Okyere v. Palisades Collection, LLC
961 F. Supp. 2d 508
S.D.N.Y.2013Background
- Poku Okyere sues Houslanger Defendants and Palisades for FDCPA violations and conversion; Moses sued for violation of conversion only.
- Palisades filed suit in 2004 seeking a debt judgment; default judgment entered May 17, 2004 based on a false affidavit of service.
- In 2011, Marshal Moses restrained Okyere’s bank funds to enforce the judgment; Okyere believed it related to a different index number and prior execution.
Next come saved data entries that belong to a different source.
(** * cgrulesengd: the cgroups rules engine daemon

    A shallow embedding of [src/cgrulesengd.c]: the credential lookup in
    [/proc/PID/status] ([cgre_process_event]), the event filter
    ([cgre_handle_msg]) and the netlink receive loop
    ([cgre_create_netlink_socket_process_msg]), followed by the properties
    of the event pipeline that the specification states.

    Conventions.  C integers are [Z]; the 64-bit [size_t] of [recv_len] and
    the 32-bit [__u32] of [nlmsg_len] have their wrap-around written out.
    Text is [list ascii].  Every call that leaves the process (a log line,
    [fopen], the libcgroup entry point) is recorded, in order, in a trace
    that the functions return next to their C result. *)

From Stdlib Require Import ZArith String Ascii List Bool Lia.
From Stdlib Require Import DecimalString DecimalNat.
Import ListNotations.
Local Open Scope Z_scope.

(* ================================================================== *)
(** ** The C library functions the daemon calls on text *)

Module Libc.

Definition text := list ascii.

Definition NUL : ascii := Ascii.zero.
Definition LF : ascii := "010"%char.

Definition code (c : ascii) : Z := Z.of_N (N_of_ascii c).

(** [isspace] and [isdigit] of the C locale. *)
Definition isspace (c : ascii) : bool :=
  (code c =? 32) || ((9 <=? code c) && (code c <=? 13)).

Definition isdigit (c : ascii) : bool :=
  (48 <=? code c) && (code c <=? 57).

(** [strncmp_eq a b n] is [strncmp(a, b, n) == 0]; the end of a list is the
    terminating NUL of the C string. *)
Fixpoint strncmp_eq (a b : text) (n : nat) : bool :=
  match n with
  | O => true
  | S k =>
      let ca := hd NUL a in
      let cb := hd NUL b in
      if Ascii.eqb ca cb
      then (if Ascii.eqb ca NUL then true else strncmp_eq (tl a) (tl b) k)
      else false
  end.

(** The characters [fgets] takes from the stream when there is room for
    [room] of them: up to and including the first newline. *)
Fixpoint read_line (room : nat) (f : text) : text * text :=
  match room, f with
  | O, _ => ([], f)
  | _, [] => ([], [])
  | S k, c :: f' =>
      if Ascii.eqb c LF then ([c], f')
      else let (l, r) := read_line k f' in (c :: l, r)
  end.

(** [fgets(buf, size, f)]: [None] is the NULL of end of input; otherwise the
    characters read and the stream that is left. *)
Definition fgets (size : nat) (f : text) : option (text * text) :=
  match f with
  | [] => None
  | _ :: _ => Some (read_line (size - 1) f)
  end.

(** What [fgets] leaves in the buffer: the characters, a NUL, and the old
    contents behind it. *)
Definition store_line (buf line : text) : text :=
  line ++ NUL :: skipn (S (List.length line)) buf.

(** [memset(buf, '\0', n)] and [calloc(n, 1)]. *)
Definition zeros (n : nat) : text := repeat NUL n.

(** The value an [int] conversion leaves in a 32-bit [uid_t] / [gid_t]. *)
Definition to_u32 (v : Z) : Z := v mod 2 ^ 32.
- May 12, 2011, court vacated the default judgment and ordered all restraints and funds to be returned; Palisades and Houslanger allegedly did not comply.
- Between May and November 2011, Palisades and the Houslanger Defendants, through Moses, retained Okyere’s funds; Okyere alleges lack of notice of substitution and misrepresentation of status of orders.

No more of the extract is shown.